My mom passed away from cancer when I was seventeen. She had been ill for three years prior, and, obviously, we didn’t do much shopping during that time. Shopping may seem frivolous, but it was her happy place. She’d relax while she methodically slid hangers across the metal bar, one after another, then was rewarded once she’d found a seriously marked-down treasure. Some mothers pass down heirlooms, beauty, or property. My mother passed to me her meditation ritual called shopping. My sister, on the other hand, is shopping-averse. She has anxiety in stores and hates to try things on. She’d rather be at the dentist than in a fitting room, and she thinks this is from endless hours spent waiting in the dressing room at Marshall Fields. To cope, she whined rather than give up and count straight pins. 

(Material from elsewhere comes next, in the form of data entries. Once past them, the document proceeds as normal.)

Lemma transmit_twice (s t : string) (f : FILE) :
  snd (transmit t (snd (transmit s f))) = snd (transmit (s ++ t) f).
Proof.
  destruct (writable f) eqn:Hw.
  - unfold transmit. rewrite Hw. simpl. now rewrite append_assoc.
  - now rewrite !transmit_refused by (rewrite ?transmit_refused; assumption).
Qed.

Lemma transmit_writable (txt : string) (f : FILE) :
  writable (snd (transmit txt f)) = writable f.
Proof. unfold transmit. destruct f as [out [|]]; now destruct txt. Qed.

(** What one call transmits depends on the stream only through
    [writable]. *)
Lemma transmit_effect (txt : string) (f : FILE) :
  sent (snd (transmit txt f)) =
  (sent f ++ (if writable f then txt else ""))%string.
Proof.
  destruct (writable f) eqn:Hw.
  - unfold transmit. now rewrite Hw.
  - now rewrite transmit_refused, append_nil_r.
Qed.

Lemma transmit_result (txt : string) (f : FILE) :
  fst (transmit txt f) =
  if writable f then Z.of_nat (String.length txt)
  else match txt with EmptyString => 0 | String _ _ => EOF end.
Proof.
  unfold transmit. destruct (writable f); [reflexivity|now destruct txt].
Qed.

Lemma appended_transmit (w : world) (txt : string) :
  appended w (mkWorld (heap w) (snd (transmit txt (stdout w))))
           (if writable (stdout w) then txt else "").
Proof.
  unfold appended. simpl.
  rewrite transmit_writable, transmit_effect. auto.
Qed.

Section MYLOG_properties.

Variable log10 : double -> double.
Variable invalid_int : double -> Z.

Years later, there is no such thing as Marshall Fields anymore, and this makes me sad. When I feel nostalgic, I sometimes wander around Macy’s (who took over the store) but it’s not the same. They sell Frangos, but the candy tastes different. I visit the Estee Lauder counter and smell the scent of the face cream my mother wore. Or maybe I scoop up a pile of clothes from the sale rack and lock myself in a fitting room for way too long. I take my time while I look for a great outfit, but I will only buy it if it’s on sale. I am, after all, Elaine’s daughter. 

I have my own daughter now, who is a great little shopping partner, but I don’t take her to Macy’s or even the mall. Instead, our favorite shopping is at thrift stores. I’d rather spend time with her eye-balling racks of random things in search of something worth buying than be overwhelmed at a sprawling department store. I like that she learns discernment, recycling, and patience at a thrift store. And hopefully, how to get lost in her own thoughts.